A brincadeira funciona em dois níveis: Anderson participou do terceiro e quarto filmes da franquia, enquanto Shaq esteve no quarto. O retorno dos irmãos Wayans, portanto, permite uma piada metalinguística com a própria trajetória da franquia.
Marlon e Shawn aparecem e eliminam os dois, com Anderson ainda tentando justificar que não sabia que o estúdio havia “demitido a família”.
E ainda há dezenas de referências menores

O filme também inclui referências pontuais a “Wicked”, “Brokeback Mountain”, “12 Anos de Escravidão”, “Corrente do Mal”, “Saltburn”, “Se Beber, Não Case!”, “Kazaam”, “O Verão que Mudou Minha Vida”, “Black-ish”, “Round 6”, “Um Lugar Silencioso”, “Os Vingadores”, “A Hora do Mal” e outros títulos.
Nos créditos, a brincadeira continua com Brosferatu, uma versão de “Nosferatu” protagonizada por Marlon Wayans como Conde Brolock.
Também há espaço para referências à cultura da internet, incluindo Kai Cenat e a lógica das transmissões ao vivo e dos desafios virais.
É justamente essa variedade que define “Todo Mundo em Pânico” em 2026. O filme não depende de uma única franquia ou de um único gênero.
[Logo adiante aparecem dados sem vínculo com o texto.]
(* ===== verification/Kept.v ===== *)
(** What a program keeps in a call over the network, whatever its peer sends: a small logic
    of the runs that return, in which the memory before a call is not touched, and the call
    of [getKey] in it. *)

From S2P Require Import Prelude Models Memory Wire Sizes Platform Printf Serializers SerializersSpec.
From S2P Require Import Copy Kms KmsSpec Interfaces Socket Servlet ServletProofs.
From S2P Require Import Setup Uuid Client ClientApi ApiProofs.

(** A memory is a program state. *)
#[export] Instance mem_mem : HasMem mem := {| get_mem m := m; set_mem m _ := m |}.

#[export] Instance mem_mem_ok : HasMemOk mem.
Proof. by split. Qed.

(** Whenever [e] returns, from a memory that has the blocks of [m0], these are as they were,
    and the result is one of [Q]. *)
Definition keeps {S A} {HM : HasMem S} (m0 : mem) (e : C S A) (Q : A -> Prop) : Prop :=
  forall s a s', mem_wf (get_mem s) -> extends m0 (get_mem s) -> e s = Ret a s' ->
    mem_wf (get_mem s') /\ extends m0 (get_mem s') /\ Q a.

(** A pointer to what is not in [m0]. *)
Definition newer (m0 : mem) (p : ptr) : Prop :=
  match p with Null => True | Ptr b _ => (next m0 <= b)%nat end.

Definition anything {A} : A -> Prop := fun _ => True.

Section rules.
Context {S : Type} {HM : HasMem S} (m0 : mem).

Lemma keeps_ret {A} (a : A) (Q : A -> Prop) : Q a -> keeps m0 (cret (S := S) a) Q.
Proof. intros HQ s b s' Hm He [= <- <-]. done. Qed.

Lemma keeps_bind {A B} (e : C S A) (k : A -> C S B) P Q :
  keeps m0 e P -> (forall a, P a -> keeps m0 (k a) Q) -> keeps m0 (cbind e k) Q.
Proof.
  intros He Hk s b s' Hm Hx (a & s1 & H1 & H2)%cbind_inv.
  destruct (He _ _ _ Hm Hx H1) as (Hm1 & Hx1 & Ha). by eapply Hk.
Qed.

Lemma keeps_weaken {A} (e : C S A) (P Q : A -> Prop) :
  keeps m0 e P -> (forall a, P a -> Q a) -> keeps m0 e Q.
Proof. intros He HPQ s a s' Hm Hx H. destruct (He _ _ _ Hm Hx H) as (? & ? & ?). auto. Qed.

(** What does not change the memory. *)
Lemma keeps_same {A} (e : C S A) :
  (forall s a s', e s = Ret a s' -> get_mem s' = get_mem s) -> keeps m0 e anything.
Proof. intros He s a s' Hm Hx H. by rewrite (He _ _ _ H). Qed.

Lemma keeps_never {A} (e : C S A) Q : (forall s, never_returns (e s)) -> keeps m0 e Q.
Proof. intros He s a s' _ _ H. by destruct (He s a s'). Qed.

Context {HMO : HasMemOk S}.

Lemma keeps_in_mem {A} (f : C mem A) Q : keeps m0 f Q -> keeps m0 (in_mem (S := S) f) Q.
Proof.
  intros Hf s a s' Hm Hx H. unfold in_mem, zoom in H.
  destruct (f (get_mem s)) as [b m| | | |] eqn:E; [|done..]. injection H as -> <-.
  rewrite get_set_mem. by apply (Hf _ _ _ Hm Hx).
Qed.

Lemma keeps_bind_mem {A B} (f : C mem A) (k : A -> C S B) P Q :
  keeps m0 f P -> (forall a, P a -> keeps m0 (k a) Q) -> keeps m0 (cbind (in_mem f) k) Q.
Proof. intros Hf. by apply keeps_bind, keeps_in_mem. Qed.

End rules.

(** ** Operations on memory *)

Section memory.
Context {ML : Malloc} (m0 : mem) (Hm0 : mem_wf m0).

Lemma keeps_malloc n : keeps m0 (malloc n) (newer m0).
Proof.
  intros m p m' Hm Hx. unfold malloc. cbn [get_mem mem_mem] in *. destruct (malloc_succeeds _ _); intros [= <- <-].
  - split; [by apply mem_wf_alloc|]. split; [etrans; [exact Hx|by apply extends_alloc]|]. apply Hx.
  - split; [by apply mem_wf_bump|]. split; [etrans; [exact Hx|apply extends_bump]|done].
Qed.

Lemma keeps_load_bytes p n : keeps m0 (load_bytes p n) anything.
Proof.
  apply keeps_same. intros m l m'. unfold load_bytes. repeat case_match; by intros [=].
Qed.

Lemma keeps_load_init p n : keeps m0 (load_init p n) anything.
Proof.
  apply keeps_same. intros m l m' (bs & m1 & H1 & H2)%cbind_inv.
  assert (m1 = m) as -> by (unfold load_bytes in H1; repeat case_match; by simplify_eq).
  destruct (mapM id bs); [by injection H2 as _ <-|done].
Qed.

(** Outside of [m0] it may change. *)
Lemma newer_block b m c : extends m0 m -> (next m0 <= b)%nat -> is_Some (heap m !! b) ->
  mem_wf m -> extends m0 (set_block b c m) /\ extends m0 (dealloc b m).
Proof.
  intros [Hs Hn] Hb Hl Hm. split; (split; [|cbn; done]); apply map_subseteq_spec; intros b' x Hx;
    pose proof (mem_wf_live _ _ Hm0 (mk_is_Some _ _ Hx)); rewrite map_subseteq_spec in Hs; cbn.
  - rewrite lookup_insert_ne by lia. by apply Hs.
  - rewrite lookup_delete_ne by lia. by apply Hs.
Qed.

Lemma keeps_store_bytes p bs : newer m0 p -> keeps m0 (store_bytes p bs) anything.
Proof.
  intros Hp m [] m' Hm Hx H. unfold store_bytes in H. destruct bs as [|x bs]; [by injection H as <-|].
  destruct p as [|b off]; [done|]. destruct (heap m !! b) as [[l|]|] eqn:E; [|done..].
  case_match; [|done]. injection H as <-. cbn [get_mem mem_mem] in *.
  split; [by eapply mem_wf_set_block|]. split; [by apply newer_block|done].
Qed.

Lemma keeps_free p : newer m0 p -> keeps m0 (free p) anything.
Proof.
  intros Hp m [] m' Hm Hx H. unfold free in H. destruct p as [|b [|off]]; [by injection H as <-| |].
  - destruct (heap m !! b) as [c|] eqn:E; [|done]. injection H as <-. cbn [get_mem mem_mem] in *.
    split; [by apply mem_wf_dealloc|]. split; [by apply (newer_block b m c)|done].
  - by destruct (heap m !! b).
Qed.

Lemma keeps_free_if p : newer m0 p -> keeps m0 (free_if p) anything.
Proof. intros Hp. unfold free_if. case_decide; [by apply keeps_free|by apply keeps_ret]. Qed.

Lemma keeps_memcpy dst src n : newer m0 dst -> keeps m0 (memcpy dst src n) anything.
Proof.
  intros Hp. eapply keeps_bind; [apply keeps_load_bytes|]. intros bs _. by apply keeps_store_bytes.
Qed.

(** The readers of a response with a key. *)
Lemma keeps_uint32 p : keeps m0 (qkd_uint32_from_stream p) anything.
Proof. eapply keeps_bind; [apply keeps_load_init|]. intros l _. by apply keeps_ret. Qed.

Lemma keeps_header p : keeps m0 (qkd_header_from_stream p) anything.
Proof. eapply keeps_bind; [apply keeps_load_init|]. intros l _. by apply keeps_ret. Qed.

Lemma keeps_bytes_data p : keeps m0 (qkd_bytes_data_from_stream p) anything.
Proof.
  eapply keeps_bind; [apply keeps_uint32|]. intros [sz stream] _.
  eapply keeps_bind; [apply keeps_malloc|]. intros q Hq.
  eapply keeps_bind; [by apply keeps_memcpy|]. intros [] _. by apply keeps_ret.
Qed.

Lemma keeps_get_key_response p : keeps m0 (qkd_get_key_response_from_stream p) anything.
Proof.
  do 2 (eapply keeps_bind; [apply keeps_uint32|]; intros [? ?] _).
  do 2 (eapply keeps_bind; [apply keeps_bytes_data|]; intros [? ?] _). by apply keeps_ret.
Qed.

End memory.

(** ** Transfers *)

Section transfers.
Context {ML : Malloc} {LU : Libuuid} {OS : Openssl} {ST : Stack}.
Context {App : Type} {HM : HasMem App} {HMO : HasMemOk App} (m0 : mem) (Hm0 : mem_wf m0).

Lemma keeps_send d : keeps m0 (socket_ssl_send (App := App) d) anything.
Proof.
  unfold socket_ssl_send. case_match; [by apply keeps_ret|].
  eapply keeps_bind_mem; [exact _|apply keeps_load_init|]. intros bs _.
  eapply keeps_bind; [|intros len _; by apply keeps_ret].
  apply keeps_same. unfold do_write. intros s a s' Hw. by simplify_eq/=.
Qed.

Lemma keeps_recv_loop fuel n buf len : keeps m0 (recv_loop (App := App) fuel n buf len) anything.
Proof.
  revert buf len. induction fuel as [|fuel IH]; intros buf len; cbn [recv_loop]; [by apply keeps_never|].
  case_match; [|by apply keeps_ret].
  apply (keeps_bind _ _ _ anything);
    [apply keeps_same; unfold do_read; intros s a s' Hw; by simplify_eq/=|].
  intros [ret bs] _. cbv zeta. case_match; [by apply keeps_never|].
  case_match; [by apply keeps_ret|apply IH].
Qed.

Lemma keeps_recv fuel n :
  keeps m0 (socket_ssl_recv (App := App) fuel n) (fun d => newer m0 (data d)).
Proof.
  unfold socket_ssl_recv. cbv zeta. destruct (stack_limit <? _); [by apply keeps_never|].
  eapply keeps_bind; [apply keeps_recv_loop|]. intros [buf len] _.
  eapply keeps_bind_mem; [exact _|apply keeps_malloc|]. intros p Hp.
  apply (keeps_bind _ _ _ anything); [|intros [] _; by apply keeps_ret].
  case_match; [|by apply keeps_never]. apply keeps_in_mem; [exact _|by apply keeps_store_bytes].
Qed.

Lemma keeps_on_connection {A} (f : C (sess App) A) Q c :
  keeps m0 f Q -> keeps m0 (on_connection f c) (fun r => Q r.1).
Proof.
  intros Hf s [a c'] s' Hm Hx H. unfold on_connection in H.
  destruct (f (Sess s c)) as [b w| | | |] eqn:E; [|done..]. injection H as -> _ <-.
  exact (Hf (Sess s c) a w Hm Hx E).
Qed.

End transfers.

(** ** Calls of the client *)

Section client.
Context {ML : Malloc} {MT : MallocTotal} {LU : Libuuid} {LO : LibuuidOk} {UT : UuidText}
  {UO : UuidTextOk} {OS : Openssl} {TLS : Tls} {ST : Stack}.

Lemma keeps_perform_packed fuel cfg n p m0 : mem_wf m0 -> newer m0 p ->
  keeps m0 (perform_packed fuel cfg n p) (fun d => newer m0 (data d)).
Proof.
  intros Hm0 Hp. unfold perform_packed.
  apply (keeps_bind _ _ _ (fun d => newer m0 (data d))).
  - unfold client_perform_request. apply (keeps_bind _ _ _ anything).
    + apply keeps_same. intros s c s' H. unfold in_env, zoom in H.
      destruct (socket_client_init _ _ _ _ _ _ (cl_env s)); [by injection H as _ <-|done..].
    + intros c _. apply (keeps_bind _ _ _ (fun r => newer m0 (data r.1))); [|intros [r c'] Hr; by apply keeps_ret].
      apply (keeps_on_connection m0 _ (fun d => newer m0 (data d))).
      eapply keeps_bind; [by apply keeps_send|]. intros [] _.
      eapply keeps_bind; [by apply keeps_recv|]. intros d _.
      eapply keeps_bind_mem; [exact _|apply keeps_header|]. intros [h stream] _.
      by apply keeps_recv.
  - intros d Hd. eapply keeps_bind_mem; [exact _|by apply keeps_free_if|].
    intros [] _. by apply keeps_ret.
Qed.

(** A call of [getKey] that returns has left the memory of the program as it was. *)
Lemma getKey_keeps fuel certPem keyPem host port keyType ksid t id index m e r s :
  mem_wf m -> str_at m ksid t -> uuid_parse t = Some id ->
  getKey fuel certPem keyPem host port keyType index ksid {| cl_mem := m; cl_env := e |} = Ret r s ->
  mem_wf (cl_mem s) /\ extends m (cl_mem s).
Proof.
  intros Hm Ht Hparse Hrun. pose proof (uuid_parse_ok _ _ Hparse) as Hid.
  destruct (api_key_request_fits id index Hid) as [_ Hlen].
  rewrite (getKey_calls fuel certPem keyPem host port keyType ksid t id index m e) in Hrun by done.
  set (m1 := alloc (Bytes (Some <$> [x00; x00])) m) in *.
  assert (mem_wf m1) as Hm1 by by apply mem_wf_alloc.
  apply cbind_inv in Hrun as (r1 & s1 & H1 & H2). unfold qkd_get_key_struct in H1.
  apply cbind_inv in H1 as ([[[i k] md] st] & s2 & H1 & [= _ ->]).
  cbn [app_get_key client_app gkq_key_stream_id gkq_index gkq_metadata] in H1.
  pose proof (client_get_key_packs fuel (api_context certPem keyPem host port)
    (api_key_request id index) (next m) qkd_bytes_zero 0 m1 e Hm1 Hid (lookup_alloc _ _) Hlen) as Hpack.
  pose proof (eq_trans (eq_sym Hpack) H1) as H.
  match type of H with ?call _ = _ => assert (keeps m1 call anything) as Hkeep end.
  { eapply keeps_bind; [apply keeps_perform_packed; [done|cbn; lia]|]. intros d Hd.
    eapply keeps_bind_mem; [exact _|by apply keeps_get_key_response|]. intros [resp stream] _.
    eapply keeps_bind_mem; [exact _|by apply keeps_free_if|]. intros [] _. by apply keeps_ret. }
  pose proof (fun Hw Hx => Hkeep _ _ _ Hw Hx H) as Hout.
  destruct Hout as (Hm2 & He2 & _); [by apply mem_wf_alloc|by apply extends_alloc|].
  apply cbind_inv in H2 as ([] & s3 & H2 & [= _ ->]).
  cbn in H2. injection H2 as <-. cbn [cl_mem].
  split; [by apply mem_wf_dealloc|by eapply end_local_extends].
Qed.

End client.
Ele transforma o repertório da cultura pop recente em matéria-prima para piadas, misturando terror, televisão, música, internet e os próprios filmes dos irmãos Wayans.
E, como nos capítulos anteriores, muitas das melhores referências são justamente aquelas que aparecem quando o público já acredita ter entendido para onde determinada cena está indo, apenas para descobrir, segundos depois, que a piada estava em outro lugar.